Bachelor of Fine Art, Monash Art, Design and Architecture
By Jessica Wedding
Through their sculptural works, Aliza Nickle and Mia Bell show us how minimalist aesthetics can sublimate maximalist quantities. In a world of excess and overconsumption, Nickle and Bell reveal how a simple yet intentional ordering can organise vast quantities of parts into a single object.
Bell presents four large-scale sculptures: Box Odyssey: Pink harmony wall (2024), Box Odyssey: Black harmony wall (2024), Box Odyssey: MaxFactorX (2024), and Box Odyssey: Ecstasy mirror (2024). Each is comprised of hundreds of mass-produced cube boxes about fifteen centimetres squared in glossy black and pastel pink, each hand-placed to produce large, minimalistic structures. Box Odyssey: Pink harmony wall spans a two-by-three-metre-long wall in the middle of the space, the boxes following the length and height of the wall. Similarly, Box Odyssey: Black harmony wall stretches across the opposite wall below the room’s windows. Box Odyssey: MaxFactorX is a spiral-like tower of black boxes beside Box Odyssey: Ecstasy mirror, a knee-height arrangement that resembles a small well. Each box has been placed slightly imperfectly, and some are faded from sun damage. You can imagine Box Odyssey: MaxFactorX teetering towards collapse while Bell precariously balances the boxes while atop a ladder. The odyssey of the production of these sculptures is clear, bringing to mind the precarity and ongoing crises of global capitalism.
Materially, each box replicates consumer product packaging, and through this lens Bell’s work could be considered a comment on the sheer excess of capitalist consumerism. I imagine Bell bulk-ordering the boxes and spending hours constructing them, just like a business owner using the same boxes to ship products to customers. Like Bell’s boxes, Nickle neatly stacks plastic industrial jugs in her sculpture 40 containers (2024), stripping back an auxiliary consumer product to its bare formal qualities and considering its relationship to capitalist flows of goods. Behind this is Nickle’s Cabinet (2024), a discombobulated wooden cabinet stripped back to its raw materials and formed anew.

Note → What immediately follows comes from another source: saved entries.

Lemma turns_nonneg (path : list PointEx.t) :
  forall pitch : Direction.t, 0 <= Path.turns pitch path.
Proof.
  induction path as [| p path IH]; intros pitch; [simpl; lia |].
  destruct path as [| q path]; [simpl; lia |].
  change (Path.turns pitch (p :: q :: path))
    with (match PointEx.get_pitch_to_neighbour p q with
          | Ok d => (if Direction.eqb d pitch then 0 else 1)
                    + Path.turns d (q :: path)
          | Raise _ => 0
          end).
  destruct (PointEx.get_pitch_to_neighbour p q) as [d | e]; [| lia].
  specialize (IH d). destruct (Direction.eqb d pitch); lia.
Qed.

Lemma chain_manhattan (rest : list PointEx.t) :
  forall p d : PointEx.t,
    Path.chain (p :: rest) ->
    PathPlanning.manhattan p (last (p :: rest) d) <= Z.of_nat (length rest).
Proof.
  induction rest as [| q rest IH]; intros p d Hc.
  - destruct p as [px py]. unfold PathPlanning.manhattan. simpl. lia.
  - destruct Hc as [Hadj Hc]. specialize (IH q d Hc).
    change (last (p :: q :: rest) d) with (last (q :: rest) d).
    set (g := last (q :: rest) d) in *.
    change (length (q :: rest)) with (S (length rest)).
    destruct p as [px py], q as [qx qy], g as [gx gy].
    unfold Path.four_adjacent, PathPlanning.manhattan in *.
    cbn [PointEx.x PointEx.y] in *. lia.
Qed.

(** A path the planner returns has at least manhattan(start, goal) + 1 points,
    and its cost is at least its number of moves: the planner never reports a
    route shorter than the grid allows. *)
Theorem path_at_least_manhattan :
  forall (start goal : PointEx.t) (orientation : Direction.t)
         (obstacles : list PointEx.t) (grid_size : option (Z * Z))
         (cost : Z) (path : list PointEx.t),
    PathPlanning.a_star_search start goal orientation obstacles grid_size
    = PathPlanning.Reached cost path ->
    PathPlanning.manhattan start goal + 1 <= Z.of_nat (length path)
    /\ Z.of_nat (length path) - 1 <= cost.
Proof.
  intros start goal o obstacles gs cost path H.
  destruct (a_star_search_reached _ _ _ _ _ _ _ H)
    as [f [o' [rest [-> [Hw [Hc _]]]]]].
  pose proof (walk_last _ _ _ _ _ _ _ start Hw) as Hl.
  pose proof (walk_cost _ _ _ _ _ _ _ Hw) as Hcost.
  pose proof (chain_manhattan rest start start Hc) as Hm.
  pose proof (turns_nonneg (start :: rest) o) as Ht.
  rewrite Hl in Hm. change (length (start :: rest)) with (S (length rest)).
  unfold PathPlanning.MOVE_COST, PathPlanning.TURN_COST in Hcost. lia.
Qed.
(** The record of a plugin with versions: lines 54-68. *)
Definition plugin_record (plugin_data : Manifest.plugin_data) (versions : list Version.t)
  : M Plugin.t :=
  (* Sort versions by semver (newest first) *)
  let versions := sort_reverse Version.version versions in
  info <- lift (getitem "info" (Manifest.info plugin_data)) ;;
  name <- lift (getitem "name" (Manifest.name info)) ;;
  description <- lift (getitem "description" (Manifest.description info)) ;;
  author <- lift (getitem "author" (Manifest.author info)) ;;
  license <- lift (getitem "license" (Manifest.license info)) ;;
  ret {| Plugin.name := name;
         Plugin.description := description;
         Plugin.author := author;
         Plugin.license := license;
         Plugin.repository := Some (get_default (Manifest.repository info) "");
         Plugin.homepage := Some (get_default (Manifest.homepage info) "");
         Plugin.tags := get_default (Manifest.tags info) [];
         Plugin.category := get_default (Manifest.category info) "utilities";
         Plugin.min_delve_version :=
           get_default (Manifest.info_min_delve_version info) "v0.1.0";
         Plugin.versions := versions |}.

(** One turn of the loop over the working directory: lines 27-68. *)
Definition scan_item (plugins : dict Plugin.t) (item : string) : M (dict Plugin.t) :=
  let plugin_dir := [] // item in
  if candidate item then
    let plugin_json := plugin_dir // "plugin.json" in
    if exists_ fs plugin_json then
      print ("Processing plugin: " ++ item) ;;;
      (* Read plugin metadata *)
      content <- lift (read_bytes fs plugin_json) ;;
      plugin_data <- lift (json_load content) ;;
      (* Process plugin releases *)
      versions <- scan_versions plugin_dir plugin_data ;;
      match versions with
      | [] => ret plugins
      | _ =>
          plugin <- plugin_record plugin_data versions ;;
          ret (dict_set item plugin plugins)
      end
    else ret plugins
  else ret plugins.

Definition scan_plugins : M (dict Plugin.t) :=
  (* Find all directories with plugin.json *)
  items <- lift (listdir fs []) ;;
  for_each items [] scan_item.

Definition generate_registry (plugins : dict Plugin.t) : M Registry.t :=
  now <- utcnow clock ;;
  ret {| Registry.registry := registry_header now;
         Registry.plugins := plugins;
         Registry.channels := registry_channels;
         Registry.categories := registry_categories;
         Registry.api_ := registry_api;
         Registry.stats_ :=
           {| Registry.total_plugins := List.length plugins;
              Registry.total_versions :=
                sum (map (fun p => List.length (Plugin.versions p)) (values plugins));
              Registry.most_popular := keys plugins |} |}.

(** One entry of the plugin list: lines 197-207. *)
Definition list_entry (item : string * Plugin.t) : Entry.t :=
  let (plugin_id, plugin_data) := item in
  let latest_version :=
    match Plugin.versions plugin_data with
    | v :: _ => Some v
    | [] => None
    end in
  {| Entry.id := plugin_id;
     Entry.name := Plugin.name plugin_data;
     Entry.description := Plugin.description plugin_data;
     Entry.author := Plugin.author plugin_data;
     Entry.category := Plugin.category plugin_data;
     Entry.tags := Plugin.tags plugin_data;
     Entry.latest_version :=
       match latest_version with
       | Some v => Some (Version.version v)
       | None => None
       end;
     Entry.min_delve_version := Plugin.min_delve_version plugin_data |}.
(** * Model registration glue (src/model/register_model.py)

    A shallow embedding of the registration script: the five functions of
    [register_model.py] and [main], over an explicit world made of a file
    store and of the trace of what the script logged, printed and called,
    and a runtime that answers the calls the script makes outside itself
    (the tracking client, [pickle], [str] and [int] on objects that are
    neither strings nor integers).  The functions are computations in a monad of state and
    exceptions; [json.dump] and [json.load] are the encoder and the
    scanner of Python's [json], written out.

    The statements of the script before [main] (loading the environment,
    setting the tracking URI) are not part of the model.

    The diagnostic script [test.py] is embedded in the module
    [TestScript], with the calls and the trace of its own: it lists
    artifacts below a path, which [register_model.py] never does, and it
    changes no file.

    Boundaries of the model, each of them a property of the Python runtime
    and not of the script:
    - a [str] is a [string] whose characters are the code points U+0000 to
      U+00FF; JSON text that denotes a character above U+00FF is rejected
      by [scanstring] with a decode error of its own;
    - exceptions are the instances of [Exception]; [KeyboardInterrupt] and
      [SystemExit] are not modelled;
    - a JSON float is carried by the literal that denotes it;
    - a text file is the text Python reads from it or writes to it;
    - the recursion limit is not modelled: the decoder of the model reads
      a text of any nesting, where Python raises a [RecursionError] on a
      deep one; the statements about [json.load] are conditions on what
      decoding gives, so that they hold of a decoder with a limit too;
    - the limit on the digits of an [int] is not modelled;
    - the message of a [JSONDecodeError] carries no position. *)

From Stdlib Require Import ZArith NArith String Ascii List Lia Bool DecimalString.
From Stdlib Require DecimalPos.
From stdpp Require Import base strings gmap list.

Local Open Scope string_scope.
Local Open Scope list_scope.

(** ** Characters and text *)

Definition chr (n : N) : ascii := ascii_of_N n.
Definition ord (c : ascii) : N := N_of_ascii c.

Definition dquote : ascii := Eval cbv in chr 34.
Definition backslash : ascii := Eval cbv in chr 92.
Definition newline : ascii := Eval cbv in chr 10.

Definition str1 (c : ascii) : string := String c EmptyString.

Fixpoint join (sep : string) (l : list string) : string :=
  match l with
  | [] => ""
  | [x] => x
  | x :: rest => x +:+ sep +:+ join sep rest
  end.

Fixpoint repeat_str (n : nat) (s : string) : string :=
  match n with
  | O => ""
  | S n' => s +:+ repeat_str n' s
  end.

(** ** Python values: what [json.load] can return *)

#[warnings="-register-all"]
Inductive pyval :=
| PNone
| PBool (b : bool)
| PInt (z : Z)
| PFloat (literal : string)
| PStr (s : string)
| PList (l : list pyval)
| PDict (d : list (string * pyval)).

(** A [dict] keeps its keys in insertion order; assigning to a key that is
    present replaces the value where the key stands. *)
Fixpoint dict_set (d : list (string * pyval)) (k : string) (v : pyval)
  : list (string * pyval) :=
  match d with
  | [] => [(k, v)]
  | (k', v') :: rest =>
      if String.eqb k' k then (k, v) :: rest else (k', v') :: dict_set rest k v
  end.

Fixpoint dict_get (d : list (string * pyval)) (k : string) : option pyval :=
  match d with
  | [] => None
  | (k', v) :: rest => if String.eqb k' k then Some v else dict_get rest k
  end.

(** ** [str(int)] and [int(str)] *)

Definition str_of_int (z : Z) : string := NilZero.string_of_int (Z.to_int z).

Definition is_digit (c : ascii) : bool :=
  (48 <=? ord c)%N && (ord c <=? 57)%N.

Definition digit_val (c : ascii) : Z := Z.of_N (ord c) - 48.

(** The white space that [int] skips around a literal, on the code points
    below U+0100: the ASCII white space (tab to carriage return, and the
    space), and the white space above U+007F (U+0085 and U+00A0), which
    [int] turns into spaces first.  The separators U+001C to U+001F are
    white space for [str.isspace] and not for [int]. *)
Definition is_space (c : ascii) : bool :=
  let n := ord c in
  ((9 <=? n)%N && (n <=? 13)%N) || (n =? 32)%N
  || (n =? 133)%N || (n =? 160)%N.

Fixpoint lstrip (s : string) : string :=
  match s with
  | String c rest => if is_space c then lstrip rest else s
  | EmptyString => s
  end.

Fixpoint all_space (s : string) : bool :=
  match s with
  | String c rest => is_space c && all_space rest
  | EmptyString => true
  end.
(** * The Analyzer View of the AI nutrition analyzer (src/src/App.js)

    A shallow embedding of the [NutritionAnalyzer] component: its two
    request handlers [analyzeFood] and [handleQuickAnalysis], the score
    helpers and the inline nutrient-status expression, together with the
    parts of the JavaScript runtime they call ([String.prototype.trim],
    [String.prototype.toLowerCase], [encodeURIComponent], truthiness,
    number comparison). *)

From Stdlib Require Import String Ascii List NArith QArith Bool Lia.
Import ListNotations.

Set Implicit Arguments.
Set Warnings "-register-all".


(** ** JavaScript strings

    A JavaScript string is a sequence of UTF-16 code units; each code unit is
    a number below [65536]. *)

Definition jsstring := list N.

(** An ASCII literal of the source, as code units. *)
Definition lit (s : string) : jsstring :=
  List.map N_of_ascii (list_ascii_of_string s).

Definition jsstring_eqb (a b : jsstring) : bool :=
  if list_eq_dec N.eq_dec a b then true else false.

(** A string is truthy exactly when it is not empty. *)
Definition str_truthy (s : jsstring) : bool :=
  match s with [] => false | _ :: _ => true end.

(** [a || b] on strings. *)
Definition str_or (a b : jsstring) : jsstring :=
  if str_truthy a then a else b.

(** ECMAScript WhiteSpace and LineTerminator code points, the characters
    [trim] strips: TAB, LF, VT, FF, CR, SP, NBSP, the Unicode space
    separators, LS, PS and the byte order mark. *)
Definition isWhiteSpace (c : N) : bool :=
  ((9 <=? c) && (c <=? 13)
   || (c =? 32) || (c =? 160) || (c =? 5760)
   || ((8192 <=? c) && (c <=? 8202))
   || (c =? 8232) || (c =? 8233) || (c =? 8239) || (c =? 8287)
   || (c =? 12288) || (c =? 65279))%N.

Fixpoint dropWhile (p : N -> bool) (s : jsstring) : jsstring :=
  match s with
  | [] => []
  | c :: rest => if p c then dropWhile p rest else s
  end.

Definition trimStart (s : jsstring) : jsstring := dropWhile isWhiteSpace s.

Definition trimEnd (s : jsstring) : jsstring :=
  rev (dropWhile isWhiteSpace (rev s)).

(** [s.trim()] *)
Definition trim (s : jsstring) : jsstring := trimEnd (trimStart s).

(** *** encodeURIComponent

    Characters left as they are: letters, digits and [- _ . ! ~ * ' ( )]. *)
Definition isUnreserved (c : N) : bool :=
  ((65 <=? c) && (c <=? 90)
   || (97 <=? c) && (c <=? 122)
   || (48 <=? c) && (c <=? 57)
   || (c =? 45) || (c =? 95) || (c =? 46) || (c =? 33) || (c =? 126)
   || (c =? 42) || (c =? 39) || (c =? 40) || (c =? 41))%N.

Definition isHighSurrogate (c : N) : bool := ((55296 <=? c) && (c <=? 56319))%N.
Definition isLowSurrogate (c : N) : bool := ((56320 <=? c) && (c <=? 57343))%N.

(** The code point of a surrogate pair. *)
Definition pairCodePoint (hi lo : N) : N :=
  ((hi - 55296) * 1024 + (lo - 56320) + 65536)%N.

(** The UTF-8 octets of a code point. *)
Definition utf8 (cp : N) : list N :=
  (if cp <? 128 then [cp]
   else if cp <? 2048 then [192 + cp / 64; 128 + cp mod 64]
   else if cp <? 65536 then
     [224 + cp / 4096; 128 + (cp / 64) mod 64; 128 + cp mod 64]
   else
     [240 + cp / 262144; 128 + (cp / 4096) mod 64;
      128 + (cp / 64) mod 64; 128 + cp mod 64])%N.

Definition hexDigit (d : N) : N :=
  (if d <? 10 then 48 + d else 55 + d)%N.

(** One octet as [%XX], upper-case hexadecimal. *)
Definition pctOctet (b : N) : jsstring :=
  [37%N; hexDigit (b / 16); hexDigit (b mod 16)].

Definition pctEncode (cp : N) : jsstring :=
  List.flat_map pctOctet (utf8 cp).

(** [encodeURIComponent s]; [None] when the call throws a URIError, which
    it does on a surrogate that is not part of a pair. *)
Fixpoint encodeURIComponent (s : jsstring) : option jsstring :=
  match s with
  | [] => Some []
  | c :: rest =>
      if isUnreserved c then option_map (cons c) (encodeURIComponent rest)
      else if isLowSurrogate c then None
      else if isHighSurrogate c then
        match rest with
        | d :: rest' =>
            if isLowSurrogate d
            then option_map (app (pctEncode (pairCodePoint c d)))
                            (encodeURIComponent rest')
            else None
        | [] => None
        end
      else option_map (app (pctEncode c)) (encodeURIComponent rest)
  end.

(** *** toLowerCase

    On a string of ASCII code units the mapping is [A-Z] to [a-z], one code
    unit at a time.  Strings with other code units go through the Unicode
    case tables of the engine, which are a parameter of the development. *)
Definition isAscii (c : N) : bool := (c <? 128)%N.

Definition asciiLower (c : N) : N :=
  (if (65 <=? c) && (c <=? 90) then c + 32 else c)%N.

(** What the JavaScript engine supplies and the repository does not fix. *)
Record Engine : Type := {
  unicodeToLowerCase : jsstring -> jsstring;
  uriErrorMessage : jsstring
}.

Definition toLowerCase (E : Engine) (s : jsstring) : jsstring :=
  if forallb isAscii s then List.map asciiLower s else unicodeToLowerCase E s.

(** ** JavaScript numbers and values

    A number is NaN, an infinity, or a finite value, kept as the rational it
    denotes: the comparisons of the source are against integer literals and
    are exact. *)
Inductive number : Type :=
| NaN
| PosInf
| NegInf
| Fin (q : Q).

(** [a <= b] on numbers; any comparison with NaN is false. *)
Definition num_le (a b : number) : bool :=
  match a, b with
  | NaN, _ | _, NaN => false
  | NegInf, _ => true
  | _, PosInf => true
  | Fin x, Fin y => Qle_bool x y
  | _, _ => false
  end.

(** [a < b] *)
Definition num_lt (a b : number) : bool :=
  match a, b with
  | NaN, _ | _, NaN => false
  | PosInf, _ => false
  | _, NegInf => false
  | Fin x, Fin y => negb (Qle_bool y x)
  | _, _ => true
  end.

Definition num_ge (a b : number) : bool := num_le b a.
Definition num_gt (a b : number) : bool := num_lt b a.

Definition int (z : Z) : number := Fin (inject_Z z).

(** The values [response.json()] can produce, and [undefined] for a property
    that is not there.  An object is its list of own properties. *)
Inductive value : Type :=
| VUndefined
| VNull
| VBool (b : bool)
| VNumber (n : number)
| VString (s : jsstring)
| VArray (items : list value)
| VObject (props : list (jsstring * value)).
Definition should_use_keymaster : M Z :=
  let rc := 1 in
  let* version := get_keymaster_version in
  if version =? KEYMASTER_MODULE_API_VERSION_0_3 then ret 0 else ret rc.

(** ** Vocabulary of the statements *)

(** [strlen]. *)
Definition strlen (s : string) : nat := String.length (c_str s).

(** The first [n] characters of a C string. *)
Fixpoint c_prefix (n : nat) (s : string) {struct n} : string :=
  match n, s with
  | O, _ => EmptyString
  | S _, EmptyString => EmptyString
  | S m, String c s' =>
      if ascii_dec c NUL then EmptyString else String c (c_prefix m s')
  end.

(** [needle] is a substring of the C string [hay]. *)
Definition occurs (needle hay : string) : Prop :=
  exists before after,
    c_str hay = String.append before (String.append needle after).

(** The 32 bytes [get_tmp_passwd] leaves in its buffer. *)
Definition tmp_buffer (passwd : string) : list ascii :=
  list_ascii_of_string (c_prefix MAX_PASSWORD_LEN passwd)
    ++ replicate (MAX_PASSWORD_LEN - strnlen passwd MAX_PASSWORD_LEN) NUL.

Definition all_zero (bytes : list ascii) : bool :=
  forallb (fun c => if ascii_dec c NUL then true else false) bytes.

(** A state after some more events, everything else untouched. *)
Definition logs (ev : list event) (st : state) : state :=
  foldr log st ev.

(** A call into the QSEECom library. *)
Definition is_call (e : event) : bool :=
  match e with
  | EvCall _ _ _ _ => true
  | _ => false
  end.

(** A step of the readiness wait or of symbol resolution. *)
Definition is_load_step (e : event) : bool :=
  match e with
  | EvPropertyGet key _ => String.eqb key "sys.keymaster.loaded"
  | EvUsleep _ | EvDlopen _ _ | EvDlsym _ _ _ | EvDlclose _ => true
  | _ => false
  end.

(** A poll of the readiness property, and one that read "true". *)
Definition is_poll (e : event) : bool :=
  match e with
  | EvPropertyGet key _ => String.eqb key "sys.keymaster.loaded"
  | _ => false
  end.

Definition observed_ready (e : event) : bool :=
  match e with
  | EvPropertyGet key value =>
      String.eqb key "sys.keymaster.loaded" && String.eqb (c_str value) "true"
  | _ => false
  end.

Definition polls (ev : list event) : nat := length (List.filter is_poll ev).

Definition never_ready (ev : list event) : Prop :=
  Forall (fun e => observed_ready e = false) ev.

Definition no_call (ev : list event) : Prop :=
  Forall (fun e => is_call e = false) ev.

Definition no_load_step (ev : list event) : Prop :=
  Forall (fun e => is_load_step e = false) ev.

(** The three function pointers are all non-null. *)
Definition pointers_valid (st : state) : bool :=
  match qseecom_create_key st, qseecom_update_key st, qseecom_wipe_key st with
  | Some _, Some _, Some _ => true
  | _, _, _ => false
  end.

(** The invariant of the library handle state: the flag is set only
    together with all three pointers. *)
Definition library_consistent (st : state) : bool :=
  (loaded_library st =? 0) || pointers_valid st.

Definition same_library (st st' : state) : Prop :=
  loaded_library st' = loaded_library st /\
  qseecom_create_key st' = qseecom_create_key st /\
  qseecom_update_key st' = qseecom_update_key st /\
  qseecom_wipe_key st' = qseecom_wipe_key st.

(** The events of a successful load, newest first: the polls, [dlopen],
    then the three symbols in the order create, update, wipe. *)
Definition resolved_in_order (ev : list event) (st' : state) : Prop :=
  exists handle create update wipe waited,
    ev = EvDlsym handle "QSEECom_wipe_key" (DlFound wipe)
         :: EvDlsym handle "QSEECom_update_key_user_info" (DlFound update)
         :: EvDlsym handle "QSEECom_create_key" (DlFound create)
         :: EvDlopen QSEECOM_LIBRARY_NAME (Some handle)
         :: waited /\
    Forall (fun e => is_poll e = true \/ exists us, e = EvUsleep us) waited /\
    qseecom_create_key st' = Some create /\
    qseecom_update_key st' = Some update /\
    qseecom_wipe_key st' = Some wipe.

(** The three key operations on the library. *)
Inductive key_op :=
| CreateKey (usage : Z) (hash32 : nat)
| WipeKey (usage : Z)
| UpdateKey (usage : Z) (current_hash32 new_hash32 : nat).

Definition run_op (op : key_op) : M Z :=
  match op with
  | CreateKey usage hash32 => cryptfs_hw_create_key usage hash32
  | WipeKey usage => cryptfs_hw_wipe_key usage
  | UpdateKey usage cur new => cryptfs_hw_update_key usage cur new
  end.

Definition op_sentinel (op : key_op) : Z :=
  match op with
  | CreateKey _ _ => CRYPTFS_HW_CREATE_KEY_FAILED
  | WipeKey _ => CRYPTFS_HW_WIPE_KEY_FAILED
  | UpdateKey _ _ _ => CRYPTFS_HW_UPDATE_KEY_FAILED
  end.

Definition op_usage (op : key_op) : Z :=
  match op with
  | CreateKey usage _ | WipeKey usage | UpdateKey usage _ _ => usage
  end.

Definition op_bufs (op : key_op) : list nat :=
  match op with
  | CreateKey _ hash32 => [hash32]
  | WipeKey _ => []
  | UpdateKey _ cur new => [cur; new]
  end.

Definition op_pointer (op : key_op) (st : state) : option N :=
  match op with
  | CreateKey _ _ => qseecom_create_key st
  | WipeKey _ => qseecom_wipe_key st
  | UpdateKey _ _ _ => qseecom_update_key st
  end.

On the other hand, Nickle’s excess in Inheritance (1) (2024), Inheritance (2) (2024) and Inheritance (3) (2024) is connected to an actual product—the hand-rolled natural clay beads her grandmother made for her small business, which I heard about through a conversation with Nickle. Inheritance (1) and Inheritance (2) feature two large red enamel panels gridded with brown clay beads, each surrounded by a small white circle like a halo. In Inheritance (3), clay beads are set in wax in a steel frame. On closer inspection, the subtle imperfections of each bead become visible; each was mindfully rolled by hand—another odyssey of a task. Additionally, as with Bell’s boxes, this action recalls a small-business owner producing objects in bulk while maintaining traces of human touch.
The effect of these works is a sublimation of individual objects into excess. Despite the individuality of each bead, box and container, the mass-ordering approach Nickle and Bell use diminishes that individuality, and they become part of an abundance. For me, this points to how products, information, and even art have become part of an abundance within capitalist globalisation. These objects—particularly art—have partially lost their sacredness, and become part of the excess to which they belong. While perhaps a cynical thought, it is a creatively generative one for Nickle and Bell, culminating in a collection of captivating works.
Jessica Wedding is an emerging writer and curator. She is currently studying Arts and Art History and Curating at Monash University.